1-1, or Anyone's Series
As I sat at my living room table early this afternoon eating a delicious brunch of pancakes, bacon (OJ & brown sugar-glazed), smoothie and coffee, reading the Sports section of the Boston Globe, I had some time to digest the enormous shit sandwich that Red Sox Nation was served up in the wee hours of the morning during Saturday night's ALCS Game Two.
And, despite having forgotten the taste of a Red Sox-made diarrhea hoagie, I immediately remembered why I do not seek out such fare.
Last night's game was the first in what could become a series of epic ALCS games, at five plus hours in length. The much-vaunted pitchers' duel didn't materialize (as much as it didn't in the lopsided Game One). Schilling was ineffectual, giving up 9 hits and 5 runs in 4.2 innings. Carmona looked much better, but he came out after four innings after surrendering four runs. The Sox lineup's approach was amazing to watch. As nasty as Carmona's inside sinker was, for the most part the Sox were able to lay off it and get him to throw strikes. He was up to 100 pitches by the end of the fourth after having to hurl pitch after pitch to the patient, disciplined Sox batters.
The game was an exciting one for ten innings. Cleveland pulled out to an early single-run lead, but the Sox came back to tie it when Manny was walked with the bases loaded (for the 2nd time in as many nights) and Lowell hit a 2-RBI double (for the 2nd time in as many nights). The Indians came back swinging next inning, scoring 3 and making it 4-3. Another run made it 5-3, but in the bottom of the 5th Manny took a Rafael Perez fastball on the outside corner and launched it into the Sox bullpen to tie it up. Lowell followed with a sweet shot off the Under Armor sign on the Monster to make it 6-5. MDC insisted on making it a tie ballgame in the next inning, surrendering a run.

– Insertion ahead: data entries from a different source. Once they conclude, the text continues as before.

(** * frequency_count.py: a shallow embedding of [FileAnalyzer]

    The development follows [src/frequency_count.py].  Python strings are
    sequences of Unicode code points, Python [int]s are [Z], the stopword
    [set] is a [gset], the [Counter] is an insertion-ordered association
    list (its iteration order decides ties in [most_common]), and the
    methods of [FileAnalyzer] run in a small state-and-exception monad over
    the part of the outside world the program touches (the logger, the
    standard output, the documents and the [stopwords] directory). *)

From Stdlib Require Import ZArith NArith Ascii String DecimalString List Bool Lia
  Sorting.Sorted.
From stdpp Require Import base decidable countable list sorting gmap.

Close Scope string_scope.
Open Scope Z_scope.

(** ** Strings *)

(** A code point; a Python [str] is a list of them, so that [len] counts
    characters (one per ideograph), as in the source. *)
Definition char := N.
Bind Scope N_scope with char.
Definition pystr := list char.

(** ASCII literals of the source, written as Rocq strings. *)
Fixpoint lit (s : String.string) : pystr :=
  match s with
  | String.EmptyString => []
  | String.String a s' => N_of_ascii a :: lit s'
  end.

Arguments lit : simpl never.

(** [len(x)] *)
Definition len {A} (x : list A) : Z := Z.of_nat (length x).

(** [s.endswith(suffix)] *)
Definition endswith (s suffix : pystr) : bool :=
  (length suffix <=? length s)%nat
  && bool_decide (drop (length s - length suffix)%nat s = suffix).

(** [sep.join(parts)] *)
Fixpoint str_join (sep : pystr) (parts : list pystr) : pystr :=
  match parts with
  | [] => []
  | [p] => p
  | p :: rest => p ++ sep ++ str_join sep rest
  end.

(** [Py_UNICODE_ISSPACE]: the characters [str.strip()] removes and the
    regular-expression class [\s] matches on [str] patterns. *)
Definition Py_UNICODE_ISSPACE (c : char) : bool :=
  ((9 <=? c) && (c <=? 13) || (28 <=? c) && (c <=? 32)
   || (c =? 133) || (c =? 160) || (c =? 5760)
   || (8192 <=? c) && (c <=? 8202)
   || (c =? 8232) || (c =? 8233) || (c =? 8239) || (c =? 8287)
   || (c =? 12288))%N.

Fixpoint lstrip (s : pystr) : pystr :=
  match s with
  | [] => []
  | c :: s' => if Py_UNICODE_ISSPACE c then lstrip s' else s
  end.

Definition rstrip (s : pystr) : pystr := rev (lstrip (rev s)).

(** [s.strip()] *)
Definition strip (s : pystr) : pystr := rstrip (lstrip s).
(** ** The mocked client of the test suite *)

Inductive Call : Type :=
| Call_search_paper (args : SearchArgs)
| Call_get_paper (paper_id : string)
| Call_get_paper_citations (paper_id : string) (fields : list string) (limit : Z)
| Call_get_paper_references (paper_id : string) (fields : list string) (limit : Z)
| Call_search_snippet (args : SearchArgs)
| Call_search_author (query : string) (limit : Z)
| Call_get_author (author_id : string)
| Call_get_author_papers (author_id : string) (limit : Z)
| Call_get_recommended_papers (paper_id : string) (limit : Z).

(** The [return_value] of each method. *)
Record MockSch : Type := mk_mock_sch {
  rv_search_paper : MockPaginated Paper.t;
  rv_get_paper : Paper.t;
  rv_get_paper_citations : MockPaginated Citation.t;
  rv_get_paper_references : MockPaginated Reference.t;
  rv_search_snippet : list SnippetSearchResult.t;
  rv_search_author : MockPaginated Author.t;
  rv_get_author : Author.t;
  rv_get_author_papers : MockPaginated Paper.t;
  rv_get_recommended_papers : list Paper.t;
}.

(** A mocked method: record the call, return the configured value. *)
Definition mock_call {E A} (c : Call) (rv : A) : M E (list Call) A :=
  modify_st (fun calls => calls ++ [c]);; mret rv.

Definition mock_client {E} (m : MockSch) :
    Client E (list Call) MockPaginated list := {|
  sch_search_paper args := mock_call (Call_search_paper args) (rv_search_paper m);
  sch_get_paper id := mock_call (Call_get_paper id) (rv_get_paper m);
  sch_get_paper_citations id fields limit :=
    mock_call (Call_get_paper_citations id fields limit) (rv_get_paper_citations m);
  sch_get_paper_references id fields limit :=
    mock_call (Call_get_paper_references id fields limit)
      (rv_get_paper_references m);
  sch_search_snippet args :=
    mock_call (Call_search_snippet args) (rv_search_snippet m);
  sch_search_author q limit :=
    mock_call (Call_search_author q limit) (rv_search_author m);
  sch_get_author id := mock_call (Call_get_author id) (rv_get_author m);
  sch_get_author_papers id limit :=
    mock_call (Call_get_author_papers id limit) (rv_get_author_papers m);
  sch_get_recommended_papers id limit :=
    mock_call (Call_get_recommended_papers id limit)
      (rv_get_recommended_papers m);
|}.

(** A mocked client none of whose methods has items to return. *)
Definition empty_mock : MockSch :=
  let none_paper := Paper.mk None None None None None None None None None None
                      None None in
  let none_author := Author.mk None None None None None None None in
  mk_mock_sch (_make_paginated [] None) none_paper (_make_paginated [] None)
    (_make_paginated [] None) [] (_make_paginated [] None) none_author
    (_make_paginated [] None) [].

(** [mock_sch.method.return_value = rv], for each method. *)
Definition set_rv_search_paper (rv : MockPaginated Paper.t) (m : MockSch) :=
  mk_mock_sch rv (rv_get_paper m) (rv_get_paper_citations m)
    (rv_get_paper_references m) (rv_search_snippet m) (rv_search_author m)
    (rv_get_author m) (rv_get_author_papers m) (rv_get_recommended_papers m).
Definition set_rv_get_paper (rv : Paper.t) (m : MockSch) :=
  mk_mock_sch (rv_search_paper m) rv (rv_get_paper_citations m)
    (rv_get_paper_references m) (rv_search_snippet m) (rv_search_author m)
    (rv_get_author m) (rv_get_author_papers m) (rv_get_recommended_papers m).
Definition set_rv_get_paper_citations (rv : MockPaginated Citation.t)
    (m : MockSch) :=
  mk_mock_sch (rv_search_paper m) (rv_get_paper m) rv
    (rv_get_paper_references m) (rv_search_snippet m) (rv_search_author m)
    (rv_get_author m) (rv_get_author_papers m) (rv_get_recommended_papers m).
Definition set_rv_get_paper_references (rv : MockPaginated Reference.t)
    (m : MockSch) :=
  mk_mock_sch (rv_search_paper m) (rv_get_paper m) (rv_get_paper_citations m)
    rv (rv_search_snippet m) (rv_search_author m)
    (rv_get_author m) (rv_get_author_papers m) (rv_get_recommended_papers m).
Definition set_rv_search_snippet (rv : list SnippetSearchResult.t)
    (m : MockSch) :=
  mk_mock_sch (rv_search_paper m) (rv_get_paper m) (rv_get_paper_citations m)
    (rv_get_paper_references m) rv (rv_search_author m)
    (rv_get_author m) (rv_get_author_papers m) (rv_get_recommended_papers m).
Definition set_rv_search_author (rv : MockPaginated Author.t) (m : MockSch) :=
  mk_mock_sch (rv_search_paper m) (rv_get_paper m) (rv_get_paper_citations m)
    (rv_get_paper_references m) (rv_search_snippet m) rv
    (rv_get_author m) (rv_get_author_papers m) (rv_get_recommended_papers m).
Definition set_rv_get_author (rv : Author.t) (m : MockSch) :=
  mk_mock_sch (rv_search_paper m) (rv_get_paper m) (rv_get_paper_citations m)
    (rv_get_paper_references m) (rv_search_snippet m) (rv_search_author m)
    rv (rv_get_author_papers m) (rv_get_recommended_papers m).
Definition set_rv_get_author_papers (rv : MockPaginated Paper.t) (m : MockSch) :=
  mk_mock_sch (rv_search_paper m) (rv_get_paper m) (rv_get_paper_citations m)
    (rv_get_paper_references m) (rv_search_snippet m) (rv_search_author m)
    (rv_get_author m) rv (rv_get_recommended_papers m).
Definition set_rv_get_recommended_papers (rv : list Paper.t) (m : MockSch) :=
  mk_mock_sch (rv_search_paper m) (rv_get_paper m) (rv_get_paper_citations m)
    (rv_get_paper_references m) (rv_search_snippet m) (rv_search_author m)
    (rv_get_author m) (rv_get_author_papers m) rv.

(** The mocked client of [TestGetPaperCitations.test_null_paper_skipped]:
    [get_paper_citations] returns an item without a paper and an item with
    one. *)
Definition mock_two_citations : MockSch :=
  set_rv_get_paper_citations
    (_make_paginated
       [Citation.mk None;
        Citation.mk (Some (_make_paper_with (Some "valid") (Some "Test Paper")))]
       None)
    empty_mock.

(** A mocked client whose [search_paper] returns three papers of a total
    of fifty, whose snippet search returns two results and whose
    recommendations are two papers. *)
Definition mock_three_papers : MockSch :=
  set_rv_search_paper
    (_make_paginated
       [_make_paper_with (Some "p1") (Some "One");
        _make_paper_with (Some "p2") (Some "Two");
        _make_paper_with (Some "p3") (Some "Three")] (Some 50))
    (set_rv_search_snippet
       [SnippetSearchResult.mk VNone None None (VInt 1);
        SnippetSearchResult.mk VNone None None (VInt 2)]
       (set_rv_get_recommended_papers
          [_make_paper_with (Some "r1") (Some "One");
           _make_paper_with (Some "r2") (Some "Two")]
          empty_mock)).

(** A serialiser for the concrete runs below; the theorems hold for every
    [dumps]. *)
Definition dumps_keys (v : value) : string :=
  match v with
  | VDict d => String.concat "," (dict_keys d)
  | _ => EmptyString
  end.

(** ** Lemmas shared by the handlers *)

Lemma split_fields_None : split_fields None = None.
Proof. reflexivity. Qed.

Lemma split_fields_empty : split_fields (Some ""%string) = None.
Proof. reflexivity. Qed.

Lemma split_fields_Some (s : string) (l : list string) :
  split_fields (Some s) = Some l ->
  s <> ""%string /\ l = str_split ","%char s /\ str_join ","%char l = s.
Proof.
  unfold split_fields. destruct s as [|c s]; [done|].
  intros [= <-]. split_and!; [done | done | apply (str_join_split _ (String c s))].
Qed.

Lemma collect_papers_omap {A} (paper_of : A -> option Paper.t) (items : list A)
    (acc : list value) :
  fold_left (fun acc item =>
               when_truthy (paper_of item) (fun p acc => acc ++ [paper_ref p]) acc)
    items acc
  = acc ++ omap (fun item => paper_ref <$> paper_of item) items.
Proof.
  rewrite <- fold_left_append_omap. revert acc.
  induction items as [|x xs IH]; intros acc; simpl; [done|].
  rewrite IH. by destruct (paper_of x).
Qed.

Section HandlerFacts.
Context {E W : Type} {R L : Type -> Type}.
Context {HC : Client E W R L}.
Context {HP : forall T, Paged E (R T) T} {HL : forall T, Listing E (L T) T}.
Context (dumps : value -> string).

Lemma run_search_papers query year fos pdy mcc limit (w : W) :
  run (search_papers dumps query year fos pdy mcc limit) w =
  match run (sch_search_paper (search_papers_args query year fos pdy mcc limit)) w with
  | (Raise e, w') => (Raise e, w')
  | (Ok results, w') =>
      match run (pg_getslice limit) results with
      | (Raise e, _) => (Raise e, w')
      | (Ok page, results') =>
          (Ok (dumps (VDict [("total", VInt (pg_total results'));
                             ("papers", VList (VDict <$> (_paper_to_dict <$> page)))])),
           w')
      end
  end.
Proof.
  unfold search_papers, search_papers_args. rewrite run_bind.
  destruct (run (sch_search_paper _) w) as [[results|e] w']; [|done].
  rewrite run_bind_on_obj. by destruct (run (pg_getslice limit) results) as [[page|e] r'].
Qed.

Lemma run_get_paper_citations paper_id limit (w : W) :
  run (get_paper_citations dumps paper_id limit) w =
  match run (sch_get_paper_citations paper_id ["title"%string] (Z.min limit 1000)) w with
  | (Raise e, w') => (Raise e, w')
  | (Ok results, w') =>
      match run pg_list results with
      | (Raise e, _) => (Raise e, w')
      | (Ok all, results') =>
          (Ok (dumps (VDict
                 [("total", VInt (pg_len results'));
                  ("citations",
                   VList (omap (fun item => paper_ref <$> Citation.paper item)
                            (list_slice_to limit all)))])),
           w')
      end
  end.
Proof.
  unfold get_paper_citations. rewrite run_bind.
  destruct (run (sch_get_paper_citations _ _ _) w) as [[results|e] w']; [|done].
  rewrite run_bind_on_obj. destruct (run pg_list results) as [[all|e] r']; [|done].
  simpl. by rewrite collect_papers_omap.
Qed.

Lemma run_get_paper_references paper_id limit (w : W) :
  run (get_paper_references dumps paper_id limit) w =
  match run (sch_get_paper_references paper_id ["title"%string] (Z.min limit 1000)) w with
  | (Raise e, w') => (Raise e, w')
  | (Ok results, w') =>
      match run pg_list results with
      | (Raise e, _) => (Raise e, w')
      | (Ok all, results') =>
          (Ok (dumps (VDict
                 [("total", VInt (pg_len results'));
                  ("references",
                   VList (omap (fun item => paper_ref <$> Reference.paper item)
                            (list_slice_to limit all)))])),
           w')
      end
  end.
Proof.
  unfold get_paper_references. rewrite run_bind.
  destruct (run (sch_get_paper_references _ _ _) w) as [[results|e] w']; [|done].
  rewrite run_bind_on_obj. destruct (run pg_list results) as [[all|e] r']; [|done].
  simpl. by rewrite collect_papers_omap.
Qed.

Lemma run_search_snippets query year fos pdy mcc limit (w : W) :
  run (search_snippets dumps query year fos pdy mcc limit) w =
  match run (sch_search_snippet
               (mk_search query year (split_fields fos) pdy mcc (Z.min limit 1000))) w with
  | (Raise e, w') => (Raise e, w')
  | (Ok results, w') =>
      match run ls_iter results with
      | (Raise e, _) => (Raise e, w')
      | (Ok all, _) =>
          (Ok (dumps (VDict [("results",
                              VList ((fun r => VDict (snippet_item r)) <$> all))])),
           w')
      end
  end.
Proof.
  unfold search_snippets. rewrite run_bind.
  destruct (run (sch_search_snippet _) w) as [[results|e] w']; [|done].
  rewrite run_bind_on_obj. destruct (run ls_iter results) as [[all|e] r']; [|done].
  simpl. by rewrite fold_left_append_fmap.
Qed.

The game became a battle of the bullpens, and both were good, with the Indians blowing the game open in the 11th starting with an RBI from ex-BoSox player Trot Nixon off the entirely useless Eric Gagné. The remainder of the inning was a gigantic poopfest, with Lopez and Lester serving up meatballs to the tune of six more Tribe runs. Borowski came into the bottom of the 11th with a seven-run padding with which to close out the disaster of a game.
Always bad to lose, but I wouldn't have minded as much if this ended up being a 7-6 squeaker by the Tribe in the 9th. When Gagné came out in a tie ballgame, I just knew the Indians were going to score. Zero confidence in him. That's not good. And I don't think one can argue with Tito's decision to use Papelbon when he did - two innings in the 9th and 10th - relying on Pap to keep the Indians' bats silent (which he did) and relying on the Sox' big sticks for the walkoff run (which Youk came oh-so-close to doing). I think most of the time Tito's strategy would have worked. The rest of the 'pen is too unreliable to play hoping to go ahead and keep Pap in reserve to close it out. He couldn't have closed out a 7-run deficit, for instance.
Betancourt is n-a-s-t-y.
Props to Trot:
Game 3 at the Jake: Matsuzaka vs. Westbrook. Series is tied up and it's back to square one. I'm confident, but we aren't in prime position to roll. Time to buckle down, hope Dice-K is on point and that Manny Ortez keeps putting up absurd offensive numbers.
2 comments:
I got my pompoms ready.
I'm not sure anyone will be able to beat the Rockies anyway. Amazing game last night in the pouring rain, white towels a-whippin'.
But I'm glad to hear you've been enjoying the food there in Boston...good to hear that some things never change.